Великое искусство всегда оплодотворялось мифами, т.е. тем бессознательным символическим процессом, который идет сквозь Зоны. Как изначальное проявление человеческого духа, он является и корнем всех будущих творений. Развитие современного искусства с его по видимости нигилистическими тенденциями распада нужно понимать как симптом и символ характерных для нашей эпохи представлений о мировом закате и мирообновлении. Такое настроение заметно повсюду: в политике, общественной жизни, философии. Мы живем в период "смены божественных ликов" — в Кайрос, когда сменяются основополагающие принципы и символы. Такие устремления не являются делом нашего сознательного выбора, они выражают изменения внутреннего и бессознательного человека. Грядущие поколения должны будут отдать себе отчет об этих чреватых последствиями переменах, если человечество вообще желает спастись от саморазрушения, которое несет мощь науки и техники.

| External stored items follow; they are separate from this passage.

(** * Resumable chunked upload stream of ews-mail-ingest

    Shallow embedding of the two [GCSObjectStreamUpload] classes
    (src/cloud_function/storage/base.py and
    src/functions/ews-mail-ingest/main.py) and of the way they drive a
    resumable upload.  Python integers are [Z], byte strings are lists of
    [byte], an object is a record that is passed and returned, and a raised
    exception is an [outcome] next to the state the call leaves behind. *)

From Stdlib Require Import ZArith List Lia Bool String.
From Stdlib Require Import Init.Byte.
From Stdlib Require Import Ascii.
From Stdlib Require Decimal DecimalFacts DecimalNat DecimalString.
Import ListNotations.
Open Scope Z_scope.

Set Implicit Arguments.

(** ** Python values *)

Definition bytes := list byte.

(** [len(x)] of a Python sequence. *)
Definition len {A : Type} (l : list A) : Z := Z.of_nat (List.length l).

(** Where a slice bound [i] lands in a sequence of [n] items: a negative
    bound counts from the end, and the result is clamped to [0..n]. *)
Definition py_index (i n : Z) : Z :=
  if i <? 0 then Z.max (i + n) 0 else Z.min i n.

(** [b[i:]] *)
Definition slice_from (i : Z) (b : bytes) : bytes :=
  skipn (Z.to_nat (py_index i (len b))) b.

(** [b[:i]] *)
Definition slice_to (i : Z) (b : bytes) : bytes :=
  firstn (Z.to_nat (py_index i (len b))) b.

(** Exceptions that cross the stream's methods. [InvalidResponse] is
    [common.InvalidResponse]; [TransportError] stands for any other error the
    transport raises; [AttributeError] is the use of a method that the object
    at hand does not have, [None] included; [ValueError] is a call the upload
    object refuses. *)
Inductive exn : Type :=
| InvalidResponse
| TransportError
| AttributeError
| ValueError.

Inductive outcome (A : Type) : Type :=
| Return (a : A)
| Raise (e : exn).

Arguments Return {A} a.
Arguments Raise {A} e.

(** ** The transport and the resumable-upload object

    [google.resumable_media] and [AuthorizedSession] are not part of the
    repository; the stream only calls them. *)

(** What the backend answers to one chunk request. *)
Inductive response : Type :=
| Accepted
| Rejected
| Failed.

(** Modelled from the spec: the transport of section 6, which is missing from
    the sources. It is the backend seen from the client: the answer to the
    k-th chunk request of a session. [Rejected] is the invalid-response class
    of section 7, [Failed] a fatal transport error. *)
Definition AuthorizedSession : Type := nat -> response.

(** One chunk request as the backend sees it. *)
Record transmission : Type := {
  start_byte : Z;
  payload : bytes;
  final : bool;
  reply : response
}.

(** The pull interface the upload object needs from its [stream] argument:
    [read] and [tell], and [seek] when the class of the stream defines it. *)
Class Stream (S : Type) : Type := {
  stream_read : Z -> S -> bytes * S;
  stream_tell : S -> Z;
  stream_seek : option (Z -> S -> S)
}.

Module ResumableUpload.

(** The upload object. Next to its own fields it carries two records of
    what happened to it: [sent], the chunk requests it has made, oldest
    first, and [recoveries], how many times [recover] went to the backend. *)
Record t : Type := {
  upload_url : string;
  chunk_size : Z;
  content_type : string;
  stream_final : bool;
  name : string;
  bytes_uploaded : Z;
  finished : bool;
  invalid : bool;
  recoveries : nat;
  sent : list transmission
}.

(** Modelled from the spec: the unit the backend mandates for chunk sizes
    (sections 3 and 6), 256 KiB, which is also the default chunk size of the
    stream. *)
Definition UPLOAD_CHUNK_SIZE : Z := 262144.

Как и в начале христианского Эона, сегодня мы вновь сталкиваемся с отставанием морали, которая неадекватна современному научному, техническому и социальному развитию. Слишком многое поставлено на карту, слишком многое зависит от психологических свойств человека. Дорос ли он до встречи с искушением — воспользоваться своей мощью для инсценировки мирового заката? Сознает ли он, на какой путь вступил, какие последствия должен вывести из положения мира и собственной душевной ситуации? Знает ли, что он почти утратил жизнеутверждающий миф о внутреннем человеке, сохраненный для него христианством? Представляет ли. что его ожидает, когда на мир обрушатся катастрофы? Может ли вообще вообразить, каково значение такой катастрофы? И знает ли, наконец, индивид, что это он играет решающую роль?

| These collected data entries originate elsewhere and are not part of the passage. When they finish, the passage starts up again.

(** C2, amended.  "Tag cells" sets to dimension 3 exactly the vertices
    that have dimension -1 and belong to a finite cell, whether the
    selector accepts the cell or not; it leaves every other vertex, and
    the position of every vertex, as they are. *)
Theorem tag_cells_classifies_vertices_of_finite_cells
    (sel : CellSelector) (c : C3t3) (v : Vertex_handle) :
  let t := triangulation c in
  let c' := (tag_cells sel c).1 in
  vertices (triangulation c') !! v
  = classified_in t (finite_cells t) v <$> vertices t !! v
  /\ (forall x, vertices t !! v = Some x ->
        (dimension_of c' v = 3%Z /\ in_dimension x <> 3%Z
         <-> in_dimension x = (-1)%Z /\ in_some_cell t (finite_cells t) v = true)).
Proof.
  simpl.
  pose proof (tag_cell_fold_vertices sel (finite_cells (triangulation c)) (c, 0%Z) v)
    as Hv. simpl in Hv. fold (tag_cells sel c) in Hv.
  split; [done|].
  intros x Hx. unfold dimension_of, vertex_at. rewrite Hv, Hx. simpl.
  unfold classified_in.
  destruct (Z.eqb_spec (in_dimension x) (-1)) as [Hd|Hd]; simpl.
  - destruct (in_some_cell _ _ v); simpl; split; try done; lia.
  - split; [lia | tauto].
Qed.



(** ** What initialization does: facets and edges *)

Global Instance not_raised_refl : Reflexive not_raised.
Proof. intros x Hx. lia. Qed.

Global Instance not_raised_trans : Transitive not_raised.
Proof. intros x y z Hxy Hyz Hx. specialize (Hxy Hx). specialize (Hyz (proj1 Hxy)). lia. Qed.

Lemma classify3_not_raised (x : Z) : not_raised x (classify3 x).
Proof. unfold not_raised, classify3. destruct (Z.eqb_spec x (-1)); lia. Qed.

Lemma lower_not_raised (d x : Z) : (0 <= d)%Z -> not_raised x (lower d x).
Proof.
  unfold not_raised, lower.
  destruct (Z.eqb_spec x (-1)), (Z.ltb_spec d x); simpl; lia.
Qed.

Lemma dimension_of_related (R : Z -> Z -> Prop) (c c' : C3t3) (v : Vertex_handle) :
  R (-1)%Z (-1)%Z -> dims_related R c c' ->
  R (dimension_of c v) (dimension_of c' v).
Proof.
  intros Hrefl Hrel. rewrite !dimension_of_dim.
  destruct (Hrel v); simpl; done.
Qed.

Lemma dimension_of_sat (P : Z -> Prop) (c : C3t3) (v : Vertex_handle) :
  P (-1)%Z -> dim_sat P c v -> P (dimension_of c v).
Proof.
  intros Hdefault Hsat. rewrite dimension_of_dim.
  destruct (dim c v) eqn:Hd; simpl; [by apply Hsat | done].
Qed.

Lemma init_not_raised (r : Adaptive_remesher) (ecmap : EdgeIsConstrainedMap)
    (v : Vertex_handle) :
  not_raised (dimension_of (m_c3t3 r) v) (dimension_of (after_init r ecmap) v).
Proof.
  apply dimension_of_related; [done|].
  apply (init_dims_only r ecmap not_raised);
    first [apply classify3_not_raised | intros; by apply lower_not_raised].
Qed.

Lemma tag_facet_fold_lowers (l : list Facet) (c : C3t3) (f : Facet) (j : nat) :
  In f l ->
  facet_differs (triangulation c) f = true ->
  j < 3 ->
  dim_sat (fun x => (x <= 2)%Z) (fold_left tag_facet l c)
          (facet_vertex (triangulation c) f j).
Proof.
  intros Hin Hdiff Hj.
  apply (fold_left_establish tag_facet (fun s => same_mesh c s)
           (fun s => dim_sat (fun x => (x <= 2)%Z) s (facet_vertex (triangulation c) f j))
           l c f); [done | done | | | ].
  - intros s b Hs. eapply same_mesh_trans; [done|].
    apply (tag_facet_fold_same_mesh [b]).
  - intros s Hs. rewrite tag_facet_eq. simpl.
    rewrite <- (same_mesh_facet_differs c s f Hs), Hdiff.
    rewrite <- !(same_mesh_facet_vertex c s f _ Hs).
    destruct j as [|[|[|j]]]; [| | |lia].
    + apply dim_sat_map_keep; [intros; by apply lower_keeps_le|].
      apply dim_sat_map_keep; [intros; by apply lower_keeps_le|].
      apply dim_sat_map_here. apply lower_bound.
    + apply dim_sat_map_keep; [intros; by apply lower_keeps_le|].
      apply dim_sat_map_here. apply lower_bound.
    + apply dim_sat_map_here. apply lower_bound.
  - intros s b _. apply dim_sat_related.
    apply (tag_facet_dims_only (keeps (fun x => (x <= 2)%Z))).
    intros x Hx. by apply lower_keeps_le.
Qed.

Lemma tag_edge_fold_lowers (ecmap : EdgeIsConstrainedMap) (l : list Edge)
    (c : C3t3) (e : Edge) :
  In e l ->
  edge_is_feature ecmap (triangulation c) e = true ->
  dim_sat (fun x => (x <= 1)%Z) (fold_left (tag_edge ecmap) l c)
          (edge_source (triangulation c) e)
  /\ dim_sat (fun x => (x <= 1)%Z) (fold_left (tag_edge ecmap) l c)
             (edge_target (triangulation c) e).
Proof.
  intros Hin Hfeat.
  apply (fold_left_establish (tag_edge ecmap) (fun s => same_mesh c s)
           (fun s => dim_sat (fun x => (x <= 1)%Z) s (edge_source (triangulation c) e)
                     /\ dim_sat (fun x => (x <= 1)%Z) s (edge_target (triangulation c) e))
           l c e); [done | done | | | ].
  - intros s b Hs. eapply same_mesh_trans; [done|].
    apply (tag_edge_fold_same_mesh ecmap [b]).
  - intros s Hs. rewrite tag_edge_eq. simpl.
    rewrite <- (same_mesh_edge_is_feature ecmap c s e Hs), Hfeat.
    rewrite <- (same_mesh_edge_source c s e Hs), <- (same_mesh_edge_target c s e Hs).
    split.
    + apply dim_sat_map_keep; [intros; by apply lower_keeps_le|].
      apply dim_sat_map_here. apply lower_bound.
    + apply dim_sat_map_here. apply lower_bound.
  - intros s b _ [H1 H2].
    assert (Hrel : dims_related (keeps (fun x => (x <= 1)%Z)) s (tag_edge ecmap s b)).
    { apply (tag_edge_dims_only (keeps (fun x => (x <= 1)%Z))).
      intros x Hx. by apply lower_keeps_le. }
    split; by eapply dim_sat_related.
Qed.

Lemma list_to_set_filter_orb {A B : Type} `{Countable B} (g : A -> B)
    (a b : A -> bool) (l : list A) :
  list_to_set (C := gset B) (g <$> List.filter (fun x => a x || b x) l)
  = list_to_set (g <$> List.filter a l) ∪ list_to_set (g <$> List.filter b l).
Proof.
  induction l as [|x l IH]; [set_solver|].
  simpl List.filter.
  destruct (a x), (b x); simpl orb; cbv iota;
    rewrite ?fmap_cons, ?list_to_set_cons, IH; set_solver.
Qed.

Lemma elem_of_list_to_set_filter {A : Type} `{Countable A} (a : A -> bool)
    (l : list A) (x : A) :
  x ∈ list_to_set (C := gset A) (List.filter a l) <-> In x l /\ a x = true.
Proof. rewrite elem_of_list_to_set, list_elem_of_In. apply List.filter_In. Qed.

Счастье и довольство, душевное равновесие и смысл принадлежат переживаниям индивида, а не государству. Оно является лишь конвенцией между самостоятельными индивидами, хотя грозит сделаться всемогущественным и подавить отдельного человека. Врач более других знает о душе, и от него многое зависит. Социальные и политические обстоятельства времени, конечно, играют немалую роль, но безмерно переоцениваются в их важности для счастья или несчастья индивида, пока рассматриваются как единственно решающие факторы. Поэтому все планы страдают от одной и той же ошибки: игнорируется психология человека. Эти планы для него предназначены, но слишком часто они способствуют лишь порождению иллюзий.

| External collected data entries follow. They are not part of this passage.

Lemma position_Some {A} (p : A → bool) l i :
  position p l = Some i →
  ∃ l1 x l2, l = l1 ++ x :: l2 ∧ length l1 = i ∧ p x = true ∧ Forall (λ y, p y = false) l1.
Proof.
  revert i; induction l as [|y l IH]; intros i; [done|]. simpl.
  destruct (p y) eqn:Ep; [intros [= <-]; by exists [], y, l|].
  intros (j & Hj & ->)%fmap_Some. destruct (IH _ Hj) as (l1 & x & l2 & -> & <- & Hx & Hl1).
  exists (y :: l1), x, l2. by repeat (split || constructor).
Qed.

Lemma position_None {A} (p : A → bool) l :
  position p l = None ↔ Forall (λ y, p y = false) l.
Proof.
  induction l as [|y l IH]; simpl; [by split; [constructor|]|].
  rewrite Forall_cons. destruct (p y) eqn:Ep; [naive_solver|].
  rewrite fmap_None, IH. naive_solver.
Qed.

Lemma vec_remove_middle {A} (l1 l2 : list A) x :
  vec_remove (length l1) (l1 ++ x :: l2) = Some (x, l1 ++ l2).
Proof. induction l1 as [|y l1 IH]; [done|]. simpl. by rewrite IH. Qed.

(** Replacing one element of a list under [omap]. *)
Lemma omap_insert {A B} (f : A → option B) (l : list A) (i : nat) x y : l !! i = Some x → f x = None →
  omap f (<[i := y]> l) ≡ₚ option_list (f y) ++ omap f l.
Proof.
  intros Hi Hx. rewrite insert_take_drop by (by eapply lookup_lt_Some).
  rewrite <-(take_drop_middle l i x Hi) at 3. rewrite !omap_app. simpl. rewrite Hx.
  destruct (f y); simpl; solve_Permutation.
Qed.

Lemma omap_insert_same {A B} (f : A → option B) (l : list A) (i : nat) x y : l !! i = Some x → f y = f x →
  omap f (<[i := y]> l) = omap f l.
Proof.
  intros Hi Hx. rewrite insert_take_drop by (by eapply lookup_lt_Some).
  rewrite <-(take_drop_middle l i x Hi) at 3. rewrite !omap_app. simpl. by rewrite Hx.
Qed.

(** An invariant holds of every reachable state. *)
Lemma reachable_invariant {S} (init : S → Prop) (step : S → S → Prop) (P : S → Prop) :
  (∀ s, init s → P s) → (∀ s s', P s → step s s' → P s') → ∀ s, reachable init step s → P s.
Proof. intros Hi Hs s. induction 1; eauto. Qed.

Lemma reachable_rtc {S} (init : S → Prop) (step : S → S → Prop) s s' :
  reachable init step s → rtc step s s' → reachable init step s'.
Proof. intros Hr Hs. induction Hs as [|s1 s2 s3 H12 _ IH]; [done|]. apply IH. by eapply reach_step. Qed.

Lemma rtc_invariant {S} (step : S → S → Prop) (P : S → Prop) s s' :
  (∀ s s', step s s' → P s → P s') → rtc step s s' → P s → P s'.
Proof. intros Hstep Hs. induction Hs; eauto. Qed.

#[export] Hint Resolve wrap_fits wrap_small : actor.
#[export] Hint Rewrite @vec_pop_snoc @vec_remove_middle @wrap_wrap wrap_add_l wrap_sub_l : actor_rw.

Поэтому и врачу, который всю свою долгую жизнь занимался причинами и следствиями душевных нарушений, позволено высказать свое скромное мнение по поводу современной мировой ситуации. У меня нет ни избытка оптимизма, ни восторженности высоких идеалов. Меня просто заботит судьба, радости и горести конкретного человека — той бесконечно малой величины, от которой зависит весь мир, той индивидуальной сущности, в которой — если нами правильно понят смысл христианской благой вести — даже Бог ищет свою цель.